Germany serves as a prime example – the country’s president, Frank-Walter Steinmeier

used an address to issue a rare but scathing rebuke of politicians who had brokered

payments for PPE deals… sound familiar? In the UK such dodgy practises went unchecked. This modern head of state can bring a democracy’s failings to light, and in doing so protects the rules governments and leaders must abide by. The need for change is all the more pressing as the UK backslides towards the status of a ‘flawed democracy’.


Today, the UK has radically changed since the last ascension. The monarchy has

periodically tried to keep peace, but attempts have fallen flat, providing evidence it’s past the point of mere reform. The country has become increasingly secular and multi-ethnic, whilst the monarchy remains a narrow hereditary selection of the country. At the next coronation, the monarch will continue the tradition of taking the sacral anointment, something that will juxtapose with the realities of a modern UK, with a multi-faithed population. For reference, all other monarchies have abandoned this tradition. Why shouldn’t the head of state have a covenant more in line with the country – even through election, giving rise to a head of state that looks more like the country? Ceremonial presidents provide such a template for a stable future head of state based on an electoral system.

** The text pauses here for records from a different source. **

(** * Deposit aggregation engine of [src/utils/solana.ts]

    A shallow embedding of [getUserStakedAmount]: the per-wallet memo
    [stakedAmountCache], the batched retrieval of parsed transactions and
    the summation of positive USDT balance deltas credited to the
    incubator wallet.

    Modelling choices.
    - A JavaScript [number] holding a token amount is an IEEE 754 binary64
      value: [PrimFloat.float], with the primitive [add], [sub] and [ltb].
    - [Date.now()] and the timestamps stored in the cache are integral
      millisecond counts: [Z].
    - [Map<string, CacheEntry>] is a [gmap string CacheEntry];
      [processedTxs], a [Set<string>] that at run time also holds
      [undefined], is a [gset (option string)].
    - The asynchronous function is a state-and-exception computation over
      a [World] holding the module-level cache and the log of requests
      issued to the RPC connection.
    - [SOLANA_CONSTANTS] (module [./constants]) and the [PublicKey]
      constructor (package [@solana/web3.js]) are parameters.

    The click handler [handleDeposit] of the [Incubator] component is
    embedded as well, as a function from the React state at the click to
    the state it leaves and the service calls it makes. *)

From Stdlib Require Import ZArith Lia PrimFloat.
From stdpp Require Import base option strings list gmap.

Abolishing the monarchy should, of course, come as part of a larger package of constitutional reforms – electing parliaments second chamber, expanding and deepening fundamental rights, and the dispersing of political power to a more local level – reforms which a new head of state will be central to. A modern head of state would strengthen and renew our democracy, allowing the country to reassert itself on the world stage as a full- throated advocate for the fragile ideal of democracy. It would be refreshing to have a conversation about what kind of modern state we want to be. It would also benefit our

country to imagine what a leader’s contract to the nation should embody, and the background that individual has (one based on merit not privilege.) This all comes at a pertinent time, with the county questioning itself after years of upheaval through Brexit and a global pandemic.


Now is the time to lay out the evolution our democracy requires: to think seriously about replacing the monarchy with a dynamic future-facing system – an elected head of state can provide what our modern democracy needs.